Provided data:
Definition get_token_of (s : string) (t : token) : outcome unit * string * token :=
  match skip_space s with
  | "" => (Val tt, "", of_type END t)
  | String ch s =>
      match simple_token ch with
      | Some ty => (Val tt, s, of_type ty t)
      | None =>
          if is_char ch "<" then
            match s with
            | String "="%char s' => (Val tt, s', of_type LTEQ t)
            | String ">"%char s' => (Val tt, s', of_type NOTEQ t)
            | String _ _ => (Val tt, s, of_type LT t)
            | "" => (Val tt, "", t)
            end
          else if is_char ch ">" then
            match s with
            | String "="%char s' => (Val tt, s', of_type GTEQ t)
            | _ => (Val tt, s, of_type GT t)
            end
          else if is_char ch "!" then
            match s with
            | String "="%char s' => (Val tt, s', of_type NOTEQ t)
            | _ => (Val tt, s, of_type NOT t)
            end
          else if number_char ch then
            let '(digits, s') := span number_char (String ch s) in
            (Val tt, s', of_type NUMBER (add_text digits t))
          else if is_char ch "$" then
            let '(nm, s') := span name_char s in
            (Val tt, s', of_type NAME (add_name nm (clear_name t)))
          else if is_char ch "'" || is_char ch (chr 34) then
            let '(v, rest) := read_quoted ch s in
            match rest with
            | Some s' => (Val tt, s', of_type NUMBER (add_text v t))
            | None =>
                (Exc (evaluator_exception (format "invalid expression: {0} expected" [str1 (last_char ch s)])),
                 "", add_text v t)
            end
          else if function_start ch then get_function ch s t
          else (Exc (evaluator_exception (format "unknown expression token '{0}'" [str1 ch])), s, t)
      end
  end.

(** ** The evaluator

[ev] is what the functions share by reference: the stream [in], the token [curr_tok], and the
state [W] of the program. *)
Context {W : Type}.

Record ev := Ev { input : string; curr_tok : token; outer : W }.

Definition set_tok (f : token -> token) (s : ev) : ev := Ev (input s) (f (curr_tok s)) (outer s).

(** The context and the tag factory. *)
Context (get_var : string -> X W string) (call_function : string -> string -> X W string).

Definition on_outer {A} (m : X W A) : X ev A := xzoom outer (fun w s => Ev (input s) (curr_tok s) w) m.

Definition get_token : X ev unit := fun s =>
  let '(o, rest, t) := get_token_of (input s) (curr_tok s) in Ok (o, Ev rest t (outer s), "").

(** [curr_tok.type]; reading it before it was set is undefined. *)
Definition tok : X ev token_type := fun s =>
  match tok_type (curr_tok s) with Some ty => Ok (Val ty, s, "") | None => Crash MemFault end.

Definition bool_str (b : bool) : string := if b then "1" else "0".
Definition not_a_number : exn := evaluator_exception "can't convert the string to a number".

(** [catch (type_conversion_exception &e) { throw evaluator_exception(...); }] *)
Definition catch_conversion {A} (m : X ev A) : X ev A :=
  catch m (fun e => if is_conversion_exception e then throw not_a_number else throw e).

(** [to_string<double>(op(from_string<double>(left), from_string<double>(right)))], where [right]
    is an expression that reads the stream. *)
Definition arith (op : double -> double -> double) (left : string) (right : X ev string) : X ev string :=
  ab <- operands (double_of left) (r <- right ;; double_of r) ;;
  xret (to_string_double (op (fst ab) (snd ab))).

Section levels.
(** The recursive calls of [prim], and a bound for the loops. *)
Context (prim : X ev string) (fuel : nat).

Definition mul_op (ty : token_type) : option (double -> double -> double) :=
  match ty with MUL => Some dmul | DIV => Some ddiv | MOD => Some fmod | PWR => Some pow | _ => None end.
Definition add_op (ty : token_type) : option (double -> double -> double) :=
  match ty with PLUS => Some dadd | MINUS => Some dsub | _ => None end.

Work task:
Taking the records above, retype every line from the one with "Section levels." down to the one with "match ty with MUL", exactly and with nothing else.

Answer to the problem:
Section levels.
(** The recursive calls of [prim], and a bound for the loops. *)
Context (prim : X ev string) (fuel : nat).

Definition mul_op (ty : token_type) : option (double -> double -> double) :=
  match ty with MUL => Some dmul | DIV => Some ddiv | MOD => Some fmod | PWR => Some pow | _ => None end.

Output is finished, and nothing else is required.